Milhões de pessoas, pelo menos uma vez na vida, devem ter se perguntado sobre o que pode estar por trás de uma seqüência de eventos aleatórios e fortuitos que levam uma pessoa a estar no lugar errado, na hora errada e por isso ser vítima de um brutal assassinato, como foi o caso de Jean Charles de Menezes em Londres.

Jean morava e trabalhava em Londres no momento de um atentado terrorista que pôs fim a décadas de um ambiente de paz que se estendia desde os trágicos bombardeiros alemães da Segunda Guerra mundial; residia em um prédio onde, segundo a polícia e confirmado pelo IPCC –Independent Policial Complaints Committee (Comitê Independente de Investigação sobre Reclamações da Atuação da Polícia) -, viviam também suspeitos de colaborarem com organizações terroristas; Jean sai para trabalhar, naquele específico dia, um pouco atrasado, encontra a estação habitual do metrô fechada e se dirige para a próxima; três equipes de policiais trocam informações desde a saída de Jean de sua residência até a entrada no metrô; em contato, por questões de cadeia de comando, com superiores, quase uma dezena desses policiais, experientes, bem treinados e bem equipados, participa, com a informação que fornece, na constituição final de um juízo de valor que, uma vez implementado, acarreta a consecução de uma das mais desastrosas operações policiais de que se tem notícia: um inocente é executado com oito tiros, munição aparentemente dum-dum, sendo sete deles desferidos na cabeça.

Miseravelmente, outro brasileiro, só para citar casos recentes de repercussão mundial, Fábio Silva, aos 27 anos, deixou para sempre esposa e filho, pois foi uma das 192 vítimas do atentado terrorista de 11 de março de 2004 em Madri. Duas tragédias com algo em comum: a morte de brasileiros que estavam no lugar errado, na hora errada.

Escrevo este artigo na Europa. Vim com uma comitiva de parlamentares brasileiros à Irlanda, Inglaterra, Espanha e Portugal para examinar a condição, nesses países, dos emigrantes brasileiros, que já são milhões pelo mundo. Com relação ao caso de Jean Charles, dissemos enfaticamente às autoridades inglesas responsáveis pelo inquérito, aos parlamentares e à imprensa que esperamos que as investigações não terminem por culpar o regulamento, ou dilua a responsabilidade na cadeia de comandos, isto é, todos são culpados e aí ninguém é punido.

É preciso que saibam que qualquer violência cometida contra um brasileiro, esteja onde estiver e por mais humilde que seja, resultará em que por trás dele estará um Governo, um parlamento, um povo que irá cobrar justiça. E o fazemos não só em nome de um concidadão, do qual nos orgulhamos, mas em defesa de 200 milhões de imigrantes que hoje vivem fora de seus países de origem. O caso do Jean, pela repercussão internacional que teve, se tornou simbólico.

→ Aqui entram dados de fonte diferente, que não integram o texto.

Lemma last_word_ok t q m n i : rep t q -> (m <= length q)%nat -> (i <= m)%nat -> (m <= i + n)%nat ->
  last_word t (Z.of_nat i) (Z.of_nat m) n = Z.of_nat (i + Nat.min (m - i) (lead is_space (drop i (reverse q))))%nat.
Proof.
  intros Hr Hm. revert i. induction n as [|n IH]; intros i Hi Hn; cbn [last_word]; [f_equal; lia|].
  destruct (Z.ltb_spec (Z.of_nat i) (Z.of_nat m)) as [Hlt|Hge]; [|f_equal; lia].
  rewrite (drop_back t q i Hr) by lia. cbn [lead]. fold (is_space (ring t (read_tail t - Z.of_nat i))).
  destruct (is_space _); [f_equal; lia|]. replace (Z.of_nat i + 1) with (Z.of_nat (Datatypes.S i)) by lia.
  rewrite IH by lia. f_equal. lia.
Qed.

(** How many characters an erasure takes from a line of [m]. *)
Definition erase_len (t : tty_struct) (ch : Z) (q : list Z) (m : nat) : nat :=
  if WERASE_CHAR t =? ch then Nat.min m (lead is_space (reverse q)) else if KILL_CHAR t =? ch then m else 1%nat.

Definition erased (t : tty_struct) (ch : Z) (q : list Z) : list Z :=
  let m := line_len t q in if decide (m = 0%nat) then q else take (length q - erase_len t ch q m) q.

Lemma line_len_bound t q : (line_len t q <= length q)%nat /\ ((2 <= length q)%nat -> (line_len t q < length q)%nat).
Proof.
  pose proof (lead_le (LINE_SEPARATOR t) (reverse q)) as H0. rewrite length_reverse in H0.
  unfold line_len. case_decide; lia.
Qed.

Lemma erase_length_ok t q ch m : rep t q -> (m <= length q)%nat -> erase_length t ch (Z.of_nat m) = Z.of_nat (erase_len t ch q m).
Proof.
  intros Hr Hm. unfold erase_length, erase_len. rewrite Nat2Z.id.
  destruct (WERASE_CHAR t =? ch); [|by destruct (KILL_CHAR t =? ch)].
  change 0 with (Z.of_nat 0) at 1. rewrite (last_word_ok t q m m 0) by (done || lia). rewrite drop_0. f_equal. lia.
Qed.

(** Dropping the last [n] characters of the ring. *)
Lemma rep_drop t q n : rep t q -> (n <= length q)%nat -> ((2 <= length q)%nat -> (n < length q)%nat) ->
  rep (t <| read_count := read_count t - Z.of_nat n |>
         <| read_tail := if negb (read_head t =? read_tail t) then N_TTY_BUF_ALIGN (read_tail t - Z.of_nat n) else read_tail t |>)
    (take (length q - n) q).
Proof.
  intros Hr Hn Hn2. pose proof Hr as [Hb Hh Hc Hs Htl Hrg]. set (t' := t <| read_count := _ |> <| read_tail := _ |>).
  split; try done; rewrite ?length_take.
  - change (read_count t') with (read_count t - Z.of_nat n). lia.
  - lia.
  - change (read_head t') with (read_head t). change (read_tail t') with
      (if negb (read_head t =? read_tail t) then N_TTY_BUF_ALIGN (read_tail t - Z.of_nat n) else read_tail t).
    destruct (decide (2 <= length q)%nat) as [H2|H2].
    + pose proof (tail_head t q 0 Hr H2 ltac:(lia)) as E. rewrite Z.sub_0_r in E.
      assert (N_TTY_BUF_ALIGN (read_tail t) = read_tail t) as Ea.
      { rewrite (rep_tail t q Hr) by (intros ->; simpl in H2; lia). apply align_small, align_range. }
      rewrite Ea in E. rewrite Z.eqb_sym, E, (proj2 (Nat.eqb_neq _ _)) by lia. cbn [negb].
      rewrite decide_False by (intros E0%(f_equal length); rewrite length_take in E0; simpl in E0; lia).
      rewrite (rep_tail t q Hr) by (intros ->; simpl in H2; lia). unfold Z.sub at 1. rewrite align_align. f_equal.
      specialize (Hn2 H2). lia.
    + assert (read_tail t = read_head t) as E.
      { destruct q as [|x [|y q]]; [by rewrite decide_True in Htl| |simpl in H2; lia]. rewrite (rep_tail t [x] Hr) by done. simpl length.
        replace (read_head t + Z.of_nat 1 - 1) with (read_head t) by lia. by apply align_small. }
      rewrite E, Z.eqb_refl. cbn [negb]. destruct (decide (take (length q - n) q = [])) as [Et|Et]; [done|].
      replace (read_head t + Z.of_nat ((length q - n) `min` length q) - 1) with (read_head t); [symmetry; by apply align_small|].
      assert (length (take (length q - n) q) <> 0%nat) as E1 by (intros E1; apply Et; by apply nil_length_inv).
      rewrite length_take in E1. lia.
  - intros i Hi. rewrite lookup_take_lt by lia. rewrite Hrg by lia. done.
Qed.

(** ** The line editor *)

(** What a received character does to the queue in canonical mode. *)
Definition edit (t : tty_struct) (q : list Z) (ch : Z) : list Z :=
  match input_char t ch with
  | None => q
  | Some ch =>
      if L_ISIG t && valid_signal (signal_char t ch) && (0 <? signal_char t ch) then q
      else if (ch =? ERASE_CHAR t) || (ch =? KILL_CHAR t) || ((ch =? WERASE_CHAR t) && L_IEXTEN t) then erased t ch q
      else if EOF_CHAR t =? ch then q ++ [0]
      else q ++ [ch]
  end.

(** Whether it sends a signal. *)
Definition kills (t : tty_struct) (ch : Z) : bool :=
  match input_char t ch with
  | None => false
  | Some ch => L_ISIG t && valid_signal (signal_char t ch) && (0 <? signal_char t ch) && (0 <? pgrp t)
  end.

Lemma edit_conf t t' q ch : same_conf t t' -> edit t' q ch = edit t q ch.
Proof.
  intros [_ _ E _ _ _ _].
  unfold edit, input_char, signal_char, erased, erase_len, line_len, LINE_SEPARATOR, CC. by rewrite E.
Qed.

Lemma kills_conf t t' ch : same_conf t t' -> kills t' ch = kills t ch.
Proof. intros [_ _ E E' _ _ _]. unfold kills, input_char, signal_char, CC. by rewrite E, E'. Qed.

Lemma foldl_edit_conf t t' q cs : same_conf t t' -> foldl (edit t') q cs = foldl (edit t) q cs.
Proof. intros Hc. revert q. induction cs as [|ch cs IH]; intros q; [done|]. simpl. by rewrite (edit_conf t t'), IH. Qed.

Lemma edit_length t q ch : (length (edit t q ch) <= length q + 1)%nat.
Proof.
  unfold edit. destruct (input_char t ch) as [c|]; [|lia]. destruct (_ && _); [lia|].
  destruct (_ || _); [|destruct (_ =? _); rewrite length_app; simpl; lia].
  unfold erased. case_decide; [lia|]. rewrite length_take. lia.
Qed.

Section editor.
(** A driver that takes output and leaves the terminal [a] alone, in the states
    of an invariant that does not depend on the ring of [a]. *)
Context (a : Z) (write : Z -> list Z -> M S unit) (inv : S -> Prop).
Context (inv_set : forall s t t', inv s -> ttys s !! a = Some t -> same_conf t t' -> inv (set_tty a t' s)).
Context (inv_wake : forall s t, inv s -> ttys s !! a = Some t ->
  exists k', k_wake_up (read_wait t) (kern s) = Ok (tt, k') /\ inv (set_kern k' s)).
Context (inv_write : forall s t b, inv s -> ttys s !! a = Some t ->
  exists s', write a b s = Ok (tt, s') /\ inv s' /\ ttys s' !! a = Some t).

Lemma tty_wake_ok s t : inv s -> ttys s !! a = Some t ->
  exists s', wake_up (read_wait t) s = Ok (tt, s') /\ inv s' /\ ttys s' !! a = Some t.
Proof.
  intros Hs Ht. destruct (inv_wake s t Hs Ht) as (k' & E & Hs'). exists (set_kern k' s).
  split; [|done]. unfold wake_up, on_kern, zoom. by rewrite E.
Qed.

Na Câmara do Lordes recebi um relatório da Comissão de Assuntos Internos que, após meses de estudos, concluiu, com provas, que a imigração tem papel positivo na economia inglesa. Portanto, faz sérias recomendações ao governo no sentido de apoiar a integração da comunidade de imigrantes no país. Na Espanha ouvi a mesma coisa. Os imigrantes, além de tudo, têm um papel fundamental na equação da previdência pública, cujas contas, para fechar, necessitam que muito mais gente esteja trabalhando do que aposentada.

Desgraçadamente, por culpa de uma política econômica equivocada, que infelizmente continua sendo defendida pelo presidente Lula, criamos a geração dos emigrantes. A geração dos que correm o risco permanente, como os brasileiros citados, vítimas dos covardes atentados, por estarem no lugar e na hora errados.